Örgütünüzden kısaca bahseder misiniz?
Biz politik bir kadın örgütüyüz. Örgütümüz pek çok anlamda farklı kadın kesimlerinden oluşuyor. Köylü kadınları, işçi kadınlar gibi sınıfsal bir bileşimin yanı sıra, yerli kadınlar, siyah kadınlar ve melez kadınlar gibi etnik farklılıkları da kapsıyor. Örgütlenme modelimiz çekirdekler ve onların etrafını saran ağlar biçiminde.
Faaliyetimizin esas amacı, kadınların haklarını kazanmaları ve savunmaları temelinde örgütlenmeleridir. Örneğin, daha iyi bir iş ortamı, eşit ve daha iyi bir ücret, sosyal haklar ve bu sosyal hakların genişletilmesi, kültürel yaşamlarını güçlendirmek gibi.
Kadınları politikleştirmek, emperyalizme ve kapitalizme karşı örgütlemek. Bu mücadelede kadınların daha ilerici ve öncü bir rol oynamalarını sağlamak için çalışıyoruz.
Geniş bir yaklaşım içerisinde kadınları örgütlemeye çalışıyoruz. İlk etapta her kadın sosyalizmi savunmak durumunda değil. Örneğin yerli kadınların bir çoğu okuma-yazma bilmiyorlar, ilk önce onlara okuma-yazma öğretiyoruz ve arkasından mücadele etmeyi. Yani onların eğitim almalarını sağlıyoruz.
Peki kadın hareketinin emekçi sınıf hareketi ile ilişkisini nasıl kuruyorsunuz?
Bizim örgütümüz işçi, köylü ve gençlik örgütleri ile birlikte çalışır. Bir grev olduğunda biz de oradayız. Yanlarında olduğumuzu hissettirmek, dayanışma duygusunu güçlendirmek için çalışırız. Ya da mesela Ekvador’da gelişen emperyalizm karşıtı tüm eylemlerde yerimizi alırız. ABD üstlerine karşı yapılan tüm eylemlere kadın kitlelerini taşırız.
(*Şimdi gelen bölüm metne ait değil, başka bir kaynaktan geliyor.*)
(* ===== verification/VerifyScript.v ===== *)
(** * Script verification

    [VerifyScript], [VerifyWitnessProgram] and [CountWitnessSigOps] of
    [src/script/interpreter.cpp]. A function that returns a [bool] and sets
    [*serror] returns the pair. The vector of a witness has its top element last;
    the interpreter's stack has it first. *)

From S2P Require Import Prelude Serialize Common Opcodes ScriptNum Script MDHash Sha256 Hash SigEncoding Interpreter EvalProps EvalSpec.

(** The consensus parameters of the fork [VerifyScript] reads, with
    [ParseHex(UBCForkGeneratorPubkey)] as the bytes. *)
Class ForkParams := {
  UBCInitBlockCount : Z;
  ForkV4Height : Z;
  UBCForkGeneratorPubkey : list Z
}.

Definition result : Type := bool * ScriptError.

Definition fail_with (e : ScriptError) : outcome result := Ret (false, e).

Definition set_success : outcome result := Ret (true, SCRIPT_ERR_OK).

(** [if (!EvalScript(...)) return false;] and otherwise go on with the stack. *)
Definition eval_or_fail (r : outcome eval_result) (k : eval_result -> outcome result) : outcome result :=
  let? r := r in if er_ret r then k r else fail_with (er_serror r).

Open Scope outcome_scope.

Section Verify.
Context `{Env : NodeEnv, Fork : ForkParams, Checker : SignatureChecker}.

(** [stack.empty()] or a top element that is false. *)
Definition top_is_true (stk : list (list Z)) : bool :=
  match stk with [] => false | top :: _ => CastToBool top end.

(** The tail of [VerifyWitnessProgram], once the script and the stack are known. *)
Definition run_witness (stk : list (list Z)) (scriptPubKey : list Z) (flags : Z) : outcome result :=
  if existsb (fun v => Zlen v >? MAX_SCRIPT_ELEMENT_SIZE) stk then fail_with SCRIPT_ERR_PUSH_SIZE
  else
    eval_or_fail (EvalScript stk scriptPubKey flags SIGVERSION_WITNESS_V0) (fun r =>
      if negb (Zlen (er_stack r) =? 1) then fail_with SCRIPT_ERR_EVAL_FALSE
      else if negb (top_is_true (er_stack r)) then fail_with SCRIPT_ERR_EVAL_FALSE
      else Ret (true, er_serror r)).

(** [scriptPubKey << OP_DUP << OP_HASH160 << program << OP_EQUALVERIFY << OP_CHECKSIG] *)
Definition p2wpkh_script (program : list Z) : list Z :=
  push_data [OP_DUP; OP_HASH160] program ++ [OP_EQUALVERIFY; OP_CHECKSIG].

Definition VerifyWitnessProgram (witness : list (list Z)) (witversion : Z) (program : list Z) (flags : Z) : outcome result :=
  if witversion =? 0 then
    if Zlen program =? 32 then
      match reverse witness with
      | [] => fail_with SCRIPT_ERR_WITNESS_PROGRAM_WITNESS_EMPTY
      | scriptPubKey :: stk =>
        if negb (bool_decide (Sha256.Finalize (Sha256.Write CSHA256 scriptPubKey) = program))
        then fail_with SCRIPT_ERR_WITNESS_PROGRAM_MISMATCH
        else run_witness stk scriptPubKey flags
      end
    else if Zlen program =? 20 then
      if negb (Zlen witness =? 2) then fail_with SCRIPT_ERR_WITNESS_PROGRAM_MISMATCH
      else run_witness (reverse witness) (p2wpkh_script program) flags
    else fail_with SCRIPT_ERR_WITNESS_PROGRAM_WRONG_LENGTH
  else if flag flags SCRIPT_VERIFY_DISCOURAGE_UPGRADABLE_WITNESS_PROGRAM then
    fail_with SCRIPT_ERR_DISCOURAGE_UPGRADABLE_WITNESS_PROGRAM
  else set_success.

(** The first blocks after the fork. *)
Definition godMode : bool :=
  (chain_height >=? UBCHeight - 1) && (chain_height <? UBCHeight + UBCInitBlockCount - 1).

(** In god mode the second element of the stack is a signature of the holder of the
    fork's key; [stack[stack.size()-2]] has no bounds check. *)
Definition verify_god_mode (scriptSig scriptPubKey : list Z) (flags : Z) : outcome result :=
  eval_or_fail (EvalScript [] scriptSig flags SIGVERSION_BASE) (fun r =>
    match er_stack r with
    | top :: vchSig :: _ =>
      if negb (CheckSig vchSig UBCForkGeneratorPubkey scriptPubKey SIGVERSION_BASE) then fail_with SCRIPT_ERR_EVAL_FALSE
      else if negb (CastToBool top) then fail_with SCRIPT_ERR_EVAL_FALSE
      else set_success
    | _ => Undef
    end).

(** [stack.resize(1)] on a stack that is not empty keeps the bottom. *)
Definition resize_1 (stk : list (list Z)) : list (list Z) := drop (length stk - 1) stk.

(** The checks after the evaluation: clean stack and unexpected witness. *)
Definition verify_end (stk : list (list Z)) (witness : list (list Z)) (hadWitness : bool) (flags : Z) : outcome result :=
  let? clean :=
    if flag flags SCRIPT_VERIFY_CLEANSTACK then
      let? _ := cassert (flag flags SCRIPT_VERIFY_P2SH) in
      let? _ := cassert (flag flags SCRIPT_VERIFY_WITNESS) in
      Ret (Zlen stk =? 1)
    else Ret true in
  if negb clean then fail_with SCRIPT_ERR_CLEANSTACK
  else if flag flags SCRIPT_VERIFY_WITNESS then
    let? _ := cassert (flag flags SCRIPT_VERIFY_P2SH) in
    if negb hadWitness && negb (bool_decide (witness = [])) then fail_with SCRIPT_ERR_WITNESS_UNEXPECTED
    else set_success
  else set_success.

(** A witness program, bare or inside P2SH: with [scriptSig_ok] and the error for
    when it does not hold. The continuation gets the stack and [hadWitness]. *)
Definition verify_witness (script : list Z) (scriptSig_ok : bool) (e : ScriptError) (witness : list (list Z)) (flags : Z)
    (stk : list (list Z)) (hadWitness : bool) (k : list (list Z) -> bool -> outcome result) : outcome result :=
  if flag flags SCRIPT_VERIFY_WITNESS then
    match IsWitnessProgram script with
    | Some (witnessversion, witnessprogram) =>
      if negb scriptSig_ok then fail_with e
      else
        let? r := VerifyWitnessProgram witness witnessversion witnessprogram flags in
        if negb r.1 then Ret r else k (resize_1 stk) true
    | None => k stk hadWitness
    end
  else k stk hadWitness.

(** The additional validation of a script hash; [stackCopy] is the stack after
    [scriptSig]. *)
Definition verify_p2sh (scriptSig : list Z) (stackCopy : list (list Z)) (witness : list (list Z)) (flags : Z)
    (hadWitness : bool) (k : list (list Z) -> bool -> outcome result) : outcome result :=
  if negb (IsPushOnly scriptSig) then fail_with SCRIPT_ERR_SIG_PUSHONLY
  else
    match stackCopy with
    | [] => Abort
    | pubKey2 :: stk =>
      eval_or_fail (EvalScript stk pubKey2 flags SIGVERSION_BASE) (fun r =>
        if negb (top_is_true (er_stack r)) then fail_with SCRIPT_ERR_EVAL_FALSE
        else verify_witness pubKey2 (bool_decide (scriptSig = push_data [] pubKey2)) SCRIPT_ERR_WITNESS_MALLEATED_P2SH
               witness flags (er_stack r) hadWitness k)
    end.

(** If the fork id is enabled strict encoding is too. *)
Definition effective_flags (flags : Z) : Z :=
  if flag flags SCRIPT_ENABLE_SIGHASH_FORKID then Z.lor flags SCRIPT_VERIFY_STRICTENC else flags.

Definition VerifyScript (scriptSig scriptPubKey : list Z) (witness : list (list Z)) (flags : Z) : outcome result :=
  let flags := effective_flags flags in
  if godMode then verify_god_mode scriptSig scriptPubKey flags
  else if chain_height =? ForkV4Height - 1 then set_success
  else if flag flags SCRIPT_VERIFY_SIGPUSHONLY && negb (IsPushOnly scriptSig) then fail_with SCRIPT_ERR_SIG_PUSHONLY
  else
    eval_or_fail (EvalScript [] scriptSig flags SIGVERSION_BASE) (fun r1 =>
    eval_or_fail (EvalScript (er_stack r1) scriptPubKey flags SIGVERSION_BASE) (fun r2 =>
      if negb (top_is_true (er_stack r2)) then fail_with SCRIPT_ERR_EVAL_FALSE
      else
        verify_witness scriptPubKey (Zlen scriptSig =? 0) SCRIPT_ERR_WITNESS_MALLEATED witness flags (er_stack r2) false
          (fun stk hadWitness =>
             if flag flags SCRIPT_VERIFY_P2SH && IsPayToScriptHash scriptPubKey then
               verify_p2sh scriptSig (er_stack r1) witness flags hadWitness (fun stk hadWitness =>
                 verify_end stk witness hadWitness flags)
             else verify_end stk witness hadWitness flags))).
End Verify.

(** ** Signature operations in witnesses *)

Definition WitnessSigOps (witversion : Z) (witprogram : list Z) (witness : list (list Z)) : Z :=
  if witversion =? 0 then
    if Zlen witprogram =? 20 then 1
    else if Zlen witprogram =? 32 then
      match reverse witness with
      | [] => 0
      | subscript :: _ => GetSigOpCount subscript true
      end
    else 0
  else 0.

(** The loop over [scriptSig]; its last operand is the redeem script. The result of
    [GetOp] is not looked at. *)
Fixpoint last_operand (fuel : nat) (pc data : list Z) : list Z :=
  match fuel, pc with
  | O, _ | _, [] => data
  | S fuel, _ => let r := GetOp2 pc in last_operand fuel (go_pc r) (go_vch r)
  end.

Definition CountWitnessSigOps (scriptSig scriptPubKey : list Z) (witness : list (list Z)) (flags : Z) : outcome Z :=
  if negb (flag flags SCRIPT_VERIFY_WITNESS) then Ret 0
  else
    let? _ := cassert (flag flags SCRIPT_VERIFY_P2SH) in
    match IsWitnessProgram scriptPubKey with
    | Some (witnessversion, witnessprogram) => Ret (WitnessSigOps witnessversion witnessprogram witness)
    | None =>
      if IsPayToScriptHash scriptPubKey && IsPushOnly scriptSig then
        match IsWitnessProgram (last_operand (length scriptSig) scriptSig []) with
        | Some (witnessversion, witnessprogram) => Ret (WitnessSigOps witnessversion witnessprogram witness)
        | None => Ret 0
        end
      else Ret 0
    end.

(** ** The pay-to-script-hash script *)

Definition p2sh (h : list Z) : list Z := OP_HASH160 :: push_data [] h ++ [OP_EQUAL].

(** The 20 bytes in a P2SH script. *)
Definition p2sh_hash (script : list Z) : list Z := take 20 (drop 2 script).

Lemma IsPayToScriptHash_shape script :
  IsPayToScriptHash script = true -> Zlen (p2sh_hash script) = 20 /\ script = p2sh (p2sh_hash script).
Proof.
  unfold IsPayToScriptHash, p2sh, p2sh_hash, byte_at. intros H. bool_to_prop.
  unfold Zlen in *. assert (Hlen : length script = 23%nat) by lia.
  assert (Hl : length (take 20 (drop 2 script)) = 20%nat) by (rewrite length_take, length_drop; lia).
  split; [lia |].
  assert (Hp : push_data [] (take 20 (drop 2 script)) = 20 :: take 20 (drop 2 script)).
  { unfold push_data, Zlen. by rewrite Hl. }
  rewrite Hp. do 23 (destruct script as [| ? script]; [done |]). destruct script; [| done].
  repeat match goal with H : default 0 _ = _ |- _ => vm_compute in H; subst end. reflexivity.
Qed.

Section P2SH.
Context `{Env : NodeEnv, Checker : SignatureChecker}.
Variables (flags : Z) (sigversion : SigVersion).

Lemma op_EQUAL_run v1 v2 stk alt vf n pb p :
  op_EQUAL OP_EQUAL (EvalState (v2 :: v1 :: stk) alt vf n pb p) =
    (Next tt, EvalState (bool_vch (bool_decide (v1 = v2)) :: stk) alt vf n pb p).
Proof.
  unfold op_EQUAL. next ltac:(apply need_pass; cbn [stack]; rewrite !Zlen_cons; pose proof (Zlen_nonneg stk); lia). done.
Qed.

Lemma length_p2sh h : Zlen h = 20 -> length (p2sh h) = 23%nat.
Proof. intros Hh. unfold p2sh, push_data. rewrite Hh. cbn. rewrite length_app. unfold Zlen in Hh. cbn [length]. lia. Qed.

#[local] Opaque hash_op Hash160.

(** What the script computes on a stack with [s] on top: an error if there is no
    room for the hash, and otherwise the comparison. *)
Lemma EvalScript_p2sh s rest h :
  Zlen h = 20 ->
  (exists stk, EvalScript (s :: rest) (p2sh h) flags sigversion = Ret (EvalResult false SCRIPT_ERR_STACK_SIZE stk)) \/
  EvalScript (s :: rest) (p2sh h) flags sigversion =
    Ret (EvalResult true SCRIPT_ERR_OK (bool_vch (bool_decide (Hash160 s = h)) :: rest)).
Proof.
  intros Hh. pose proof (Zlen_nonneg rest) as Hr0. pose proof (length_p2sh h Hh) as Hlen.
  unfold EvalScript. replace (Zlen (p2sh h)) with 23 by (unfold Zlen; lia). cbn [Z.gtb Z.compare MAX_SCRIPT_SIZE].
  rewrite Hlen. unfold p2sh at 3 6. assert (Hpush : push_ok flags h) by (apply push_ok_direct; lia).
  destruct (Z.le_gt_cases (Zlen (s :: rest)) MAX_STACK_SIZE) as [H1 | H1].
  2: { left. eexists. erewrite eval_loop_opcode_full; [| done | done | done | apply op_hash_run |]; [done |].
       rewrite Zlen_cons, Zlen_nil in *. lia. }
  rewrite Zlen_cons in H1.
  erewrite eval_loop_opcode; [| done | done | done | apply op_hash_run |]; [| rewrite Zlen_cons, Zlen_nil; lia].
  rewrite hash_op_HASH160. generalize (Hash160 s) as hs. intros hs.
  destruct (Z.le_gt_cases (Zlen rest + 2) MAX_STACK_SIZE) as [H2 | H2].
  2: { left. eexists. rewrite eval_loop_push_full; [done | done | done |]. rewrite Zlen_cons, Zlen_nil. lia. }
  right. rewrite eval_loop_push; [| done | done | rewrite Zlen_cons, Zlen_nil; lia].
  erewrite eval_loop_opcode; [| done | done | done | apply op_EQUAL_run |]; [| rewrite Zlen_cons, Zlen_nil; lia].
  by rewrite eval_loop_done.
Qed.
(* ===== verification/ArithUint256.v ===== *)
(** * Big unsigned integers

    [base_uint] and [arith_uint256] of [src/arith_uint256.h] and
    [arith_uint256.cpp]. The array [pn] is the list of its 32-bit limbs, the least
    significant first; [WIDTH] is its length, 8 for [arith_uint256]. *)

From S2P Require Import Prelude Common.

Open Scope outcome_scope.

(** ** Construction *)

Definition WIDTH : nat := 8.

(** [base_uint(uint64_t)] *)
Definition of_uint64 (w : nat) (b : Z) : list Z :=
  take w (uint32 b :: uint32 (Z.shiftr b 32) :: replicate (w - 2) 0).

Definition zeros (w : nat) : list Z := replicate w 0.

(** ** Operations limb by limb *)

Definition is_zero (a : list Z) : bool := forallb (Z.eqb 0) a.

Definition bnot (a : list Z) : list Z := map (fun x => uint32 (Z.lnot x)) a.

Definition bxor (a b : list Z) : list Z := zip_with Z.lxor a b.

Definition band (a b : list Z) : list Z := zip_with Z.land a b.

Definition bor (a b : list Z) : list Z := zip_with Z.lor a b.

(** ** Addition and subtraction *)

Fixpoint add_loop (carry : Z) (a b : list Z) : list Z :=
  match a, b with
  | x :: a, y :: b =>
    let n := uint64 (carry + x + y) in
    Z.land n 0xffffffff :: add_loop (Z.shiftr n 32) a b
  | _, _ => []
  end.

Definition badd (a b : list Z) : list Z := add_loop 0 a b.

(** [operator++]: the loop stops at the first limb that does not wrap. *)
Fixpoint bincr (a : list Z) : list Z :=
  match a with
  | [] => []
  | x :: a => let x := uint32 (x + 1) in if x =? 0 then x :: bincr a else x :: a
  end.

Fixpoint bdecr (a : list Z) : list Z :=
  match a with
  | [] => []
  | x :: a => let x := uint32 (x - 1) in if x =? uint32 (-1) then x :: bdecr a else x :: a
  end.

Definition bneg (a : list Z) : list Z := bincr (bnot a).

Definition bsub (a b : list Z) : list Z := badd a (bneg b).

(** ** Shifts *)

(** [pn[i] |= x] *)
Definition or_at (i : nat) (x : Z) (pn : list Z) : list Z := alter (fun p => Z.lor p x) i pn.

Definition limb (a : list Z) (i : nat) : Z := default 0 (a !! i).

Definition shl_step (w k : nat) (shift : Z) (a pn : list Z) (i : nat) : list Z :=
  let pn := if (i + k + 1 <? w)%nat && negb (shift =? 0) then or_at (i + k + 1) (Z.shiftr (limb a i) (32 - shift)) pn else pn in
  if (i + k <? w)%nat then or_at (i + k) (uint32 (Z.shiftl (limb a i) shift)) pn else pn.

Definition bshl (a : list Z) (shift : Z) : list Z :=
  let w := length a in
  foldl (shl_step w (Z.to_nat (shift / 32)) (shift mod 32) a) (zeros w) (seq 0 w).

Definition shr_step (k : nat) (shift : Z) (a pn : list Z) (i : nat) : list Z :=
  let pn := if (k + 1 <=? i)%nat && negb (shift =? 0) then or_at (i - k - 1) (uint32 (Z.shiftl (limb a i) (32 - shift))) pn else pn in
  if (k <=? i)%nat then or_at (i - k) (Z.shiftr (limb a i) shift) pn else pn.

Definition bshr (a : list Z) (shift : Z) : list Z :=
  let w := length a in
  foldl (shr_step (Z.to_nat (shift / 32)) (shift mod 32) a) (zeros w) (seq 0 w).

(** ** Multiplication *)

(** [operator*=(uint32_t)] *)
Fixpoint mul32_loop (b32 carry : Z) (a : list Z) : list Z :=
  match a with
  | [] => []
  | x :: a =>
    let n := uint64 (carry + b32 * x) in
    Z.land n 0xffffffff :: mul32_loop b32 (Z.shiftr n 32) a
  end.

Definition bmul32 (a : list Z) (b32 : Z) : list Z := mul32_loop b32 0 a.

(** The inner loop, on the limbs of the product from [j] on. *)
Fixpoint mul_row (aj carry : Z) (pn b : list Z) : list Z :=
  match pn, b with
  | p :: pn, y :: b =>
    let n := uint64 (carry + p + aj * y) in
    Z.land n 0xffffffff :: mul_row aj (Z.shiftr n 32) pn b
  | _, _ => pn
  end.

(** The outer loop: after iteration [j] the limb [j] is final. *)
Fixpoint mul_loop (a pn b : list Z) : list Z :=
  match a with
  | [] => pn
  | aj :: a =>
    match mul_row aj 0 pn b with
    | [] => []
    | p :: pn => p :: mul_loop a pn b
    end
  end.

Definition bmul (a b : list Z) : list Z := mul_loop a (zeros (length a)) b.

(** ** Comparison and size *)

(** From the most significant limb, [-1], [0] or [1]. *)
Fixpoint CompareTo_rev (a b : list Z) : Z :=
  match a, b with
  | x :: a, y :: b => if x <? y then -1 else if x >? y then 1 else CompareTo_rev a b
  | _, _ => 0
  end.

Definition CompareTo (a b : list Z) : Z := CompareTo_rev (reverse a) (reverse b).

Definition EqualTo (a : list Z) (b : Z) : bool :=
  forallb (Z.eqb 0) (drop 2 a) && (limb a 1 =? Z.shiftr b 32) && (limb a 0 =? Z.land b 0xffffffff).

Definition bge (a b : list Z) : bool := CompareTo a b >=? 0.

Definition bgt (a b : list Z) : bool := CompareTo a b >? 0.

(** The highest of the bits [nbits], ..., [1] that is set. *)
Fixpoint limb_bits (nbits : nat) (x : Z) : Z :=
  match nbits with
  | O => 1
  | S n => if flag x (Z.shiftl 1 (Z.of_nat nbits)) then Z.of_nat nbits + 1 else limb_bits n x
  end.

(** [rev] is the list of the limbs from [pos] down. *)
Fixpoint bits_rev (rev : list Z) : Z :=
  match rev with
  | [] => 0
  | x :: rev => if negb (x =? 0) then 32 * Zlen rev + limb_bits 31 x else bits_rev rev
  end.

Definition bits (a : list Z) : Z := bits_rev (reverse a).

Definition GetLow64 (a : list Z) : Z := Z.lor (limb a 0) (Z.shiftl (limb a 1) 32).

(** ** Division *)

(** [while (shift >= 0)]: the quotient is built in [pn]. *)
Fixpoint div_loop (fuel : nat) (shift : Z) (num div pn : list Z) : list Z :=
  match fuel with
  | O => pn
  | S fuel =>
    if shift >=? 0 then
      let hit := bge num div in
      let num := if hit then bsub num div else num in
      let pn := if hit then or_at (Z.to_nat (shift / 32)) (uint32 (Z.shiftl 1 (Z.land shift 31))) pn else pn in
      div_loop fuel (shift - 1) num (bshr div 1) pn
    else pn
  end.

Definition bdiv (a b : list Z) : outcome (list Z) :=
  let num_bits := bits a in
  let div_bits := bits b in
  if div_bits =? 0 then Throw uint_error
  else if div_bits >? num_bits then Ret (zeros (length a))
  else
    let shift := num_bits - div_bits in
    Ret (div_loop (Z.to_nat (shift + 1)) shift a (bshl b shift) (zeros (length a))).

(** ** The compact format and the conversions *)

Record compact := Compact {
  compact_value : list Z;
  pfNegative : bool;
  pfOverflow : bool
}.

Definition SetCompact (nCompact : Z) : compact :=
  let nSize := Z.shiftr nCompact 24 in
  let nWord := Z.land nCompact 0x007fffff in
  let nWord := if nSize <=? 3 then Z.shiftr nWord (8 * (3 - nSize)) else nWord in
  Compact
    (if nSize <=? 3 then of_uint64 WIDTH nWord else bshl (of_uint64 WIDTH nWord) (8 * (nSize - 3)))
    (negb (nWord =? 0) && flag nCompact 0x00800000)
    (negb (nWord =? 0) && ((nSize >? 34) || ((nWord >? 0xff) && (nSize >? 33)) || ((nWord >? 0xffff) && (nSize >? 32)))).

Definition GetCompact (a : list Z) (fNegative : bool) : outcome Z :=
  let nSize := (bits a + 7) / 8 in
  let nCompact := if nSize <=? 3 then uint32 (uint64 (Z.shiftl (GetLow64 a) (8 * (3 - nSize))))
                  else uint32 (GetLow64 (bshr a (8 * (nSize - 3)))) in
  let carry := flag nCompact 0x00800000 in
  let nCompact := if carry then Z.shiftr nCompact 8 else nCompact in
  let nSize := if carry then nSize + 1 else nSize in
  let? _ := cassert (Z.land nCompact (uint32 (Z.lnot 0x007fffff)) =? 0) in
  let? _ := cassert (nSize <? 256) in
  let nCompact := Z.lor nCompact (Z.shiftl nSize 24) in
  Ret (Z.lor nCompact (if fNegative && flag nCompact 0x007fffff then 0x00800000 else 0)).

Definition ArithToUint256 (a : list Z) : list Z := concat (map WriteLE32 a).

Fixpoint UintToArith_loop (n : nat) (b : list Z) : list Z :=
  match n with
  | O => []
  | S n => ReadLE32 b :: UintToArith_loop n (drop 4 b)
  end.

Definition UintToArith256 (b : list Z) : list Z := UintToArith_loop WIDTH b.
(* ===== verification/Block.v ===== *)
(** * Blocks

    [src/primitives/block.h] and [block.cpp]: the block header with its hash and
    its serialization, and the block. [fChecked], which caches the result of a
    check, is not a field here. *)

From S2P Require Import Prelude Serialize Hash Transaction.

Definition MINING_TYPE_POW : Z := 0x02000000.

Definition MINING_TYPE_POS : Z := 0x01000000.

Record CBlockHeader := BlockHeader {
  hdr_nVersion : Z;
  hdr_hashPrevBlock : list Z;
  hdr_hashMerkleRoot : list Z;
  hdr_nTime : Z;
  hdr_nBits : Z;
  hdr_nNonce : Z
}.

Record CBlock := Block {
  block_header : CBlockHeader;
  vtx : list CTransaction
}.

Definition CBlockHeader_null : CBlockHeader := BlockHeader 0 (replicate 32 0) (replicate 32 0) 0 0 0.

Definition CBlockHeader_IsNull (b : CBlockHeader) : bool := hdr_nBits b =? 0.

Definition hdr_IsProofOfStake (b : CBlockHeader) : bool := flag (hdr_nVersion b) MINING_TYPE_POS.

Definition hdr_IsProofOfWork (b : CBlockHeader) : bool := flag (hdr_nVersion b) MINING_TYPE_POW.

Definition hdr_GetBlockTime (b : CBlockHeader) : Z := hdr_nTime b.

Definition Serialize_CBlockHeader (b : CBlockHeader) : list Z :=
  ser_writedata32 (hdr_nVersion b) ++ hdr_hashPrevBlock b ++ hdr_hashMerkleRoot b ++
  ser_writedata32 (hdr_nTime b) ++ ser_writedata32 (hdr_nBits b) ++ ser_writedata32 (hdr_nNonce b).

Definition Unserialize_CBlockHeader : reader CBlockHeader :=
  let! version := Unserialize_int32 in
  let! prev := read 32 in
  let! root := read 32 in
  let! time := ser_readdata32 in
  let! bits := ser_readdata32 in
  let! nonce := ser_readdata32 in
  read_ret (BlockHeader version prev root time bits nonce).

Definition Serialize_CBlock (nVer : Z) (b : CBlock) : list Z :=
  Serialize_CBlockHeader (block_header b) ++ Serialize_vector (SerializeTransaction nVer) (vtx b).

Definition Unserialize_CBlock (nVer : Z) : reader CBlock :=
  let! h := Unserialize_CBlockHeader in
  let! l := Unserialize_vector (UnserializeTransaction nVer) in
  read_ret (Block h l).

Definition block_GetHash (b : CBlockHeader) : list Z := SerializeHash [Serialize_CBlockHeader b].

(** ** Round trip *)

Record wf_header (b : CBlockHeader) : Prop := {
  wf_hdr_nVersion : - 2 ^ 31 <= hdr_nVersion b < 2 ^ 31;
  wf_hdr_hashPrevBlock : wf_hash (hdr_hashPrevBlock b);
  wf_hdr_hashMerkleRoot : wf_hash (hdr_hashMerkleRoot b);
  wf_hdr_nTime : 0 <= hdr_nTime b < 2 ^ 32;
  wf_hdr_nBits : 0 <= hdr_nBits b < 2 ^ 32;
  wf_hdr_nNonce : 0 <= hdr_nNonce b < 2 ^ 32
}.

#[export] Instance CBlockHeader_RoundTrip : RoundTrip wf_header Serialize_CBlockHeader Unserialize_CBlockHeader.
Proof.
  split.
  - intros b s [Hv [_ Hp] [_ Hr] Ht Hb Hn]. unfold Serialize_CBlockHeader, Unserialize_CBlockHeader. rewrite <- !app_assoc.
    erewrite bind_step by (by apply (round_trip (RoundTrip := int32_RoundTrip))).
    erewrite bind_step by (by apply read_app). erewrite bind_step by (by apply read_app).
    do 3 erewrite bind_step by (by apply (round_trip (RoundTrip := uint32_RoundTrip))). by destruct b.
  - intros b [Hv [Hp _] [Hr _] Ht Hb Hn]. unfold Serialize_CBlockHeader. rewrite !bytes_ok_app.
    repeat split; try done; apply le_encode_ok.
Qed.

Lemma length_header b : wf_header b -> Zlen (Serialize_CBlockHeader b) = 80.
Proof.
  intros [_ [_ Hp] [_ Hr] _ _ _]. unfold Serialize_CBlockHeader, ser_writedata32. autorewrite with ubtc_rw.
  unfold Zlen in *. rewrite !length_le_encode. lia.
Qed.

(** Transactions that the extended format can carry. *)
Definition wf_vtx (tx : CTransaction) : Prop := wf_tx tx /\ (vin tx <> [] \/ vout tx = []).

Lemma tx_RoundTrip nVer : allow_witness nVer = true -> RoundTrip wf_vtx (SerializeTransaction nVer) (UnserializeTransaction nVer).
Proof.
  intros Ha. split.
  - intros tx s [Hwf Hne]. rewrite UnserializeTransaction_app by done. unfold carried. by rewrite Ha.
  - intros tx [Hwf _]. by apply SerializeTransaction_ok.
Qed.

(** Blocks round trip: a block is read back, header and transactions with their
    witnesses, from what is written of it to a stream that carries witnesses, and
    the header takes 80 bytes of it. *)
Theorem Block_roundtrip nVer b s :
  allow_witness nVer = true -> wf_header (block_header b) -> Forall wf_vtx (vtx b) -> Zlen (vtx b) <= MAX_SIZE ->
  Unserialize_CBlock nVer (Serialize_CBlock nVer b ++ s) = Some (b, s) /\
  Zlen (Serialize_CBlockHeader (block_header b)) = 80.
Proof.
  intros Ha Hh Hl Hlen. split; [| by apply length_header]. pose proof (tx_RoundTrip nVer Ha) as Htx.
  unfold Serialize_CBlock, Unserialize_CBlock. rewrite <- app_assoc. erewrite bind_step by (by apply round_trip).
  erewrite bind_step by (by apply (round_trip (RoundTrip := vector_RoundTrip))). by destruct b.
Qed.

(** A block with one transaction. *)
Definition sample_header : CBlockHeader := BlockHeader 0x22000000 (replicate 32 1) (replicate 32 2) 1500000000 0x1d00ffff 7.

Lemma sample_header_wf : wf_header sample_header.
Proof. split; try (split; [bytes_closed | reflexivity]); cbn; lia. Qed.

Lemma Block_roundtrip_witness :
  Unserialize_CBlock 0 (Serialize_CBlock 0 (Block sample_header [sample_tx]) ++ [1]) = Some (Block sample_header [sample_tx], [1]).
Proof.
  apply (Block_roundtrip 0 (Block sample_header [sample_tx]) [1]).
  - reflexivity.
  - exact sample_header_wf.
  - constructor; [split; [exact sample_tx_wf | left; discriminate] | constructor].
  - discriminate.
Defined.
Buna karşı faaliyet yürüten tüm örgütlerle işbirliği yaparız. Mücadelemiz hem kadının kadın olmaktan kaynaklı sorunlarını, ama hem de ulusal ve sınıfsal sorunları kapsayan bir eksende yürür. Bazı kadın örgütleri, "düşmanımız erkekler" diyor! Fakat biz, "Düşmanımız sistemdir" diyoruz.
Genel olarak Latin Amerika’da yaygın bir kadın ticareti var. Sanırız Ekvador’da da aynı şey söz konusu. Örgütünüzün bu konuda bir çalışması var mı?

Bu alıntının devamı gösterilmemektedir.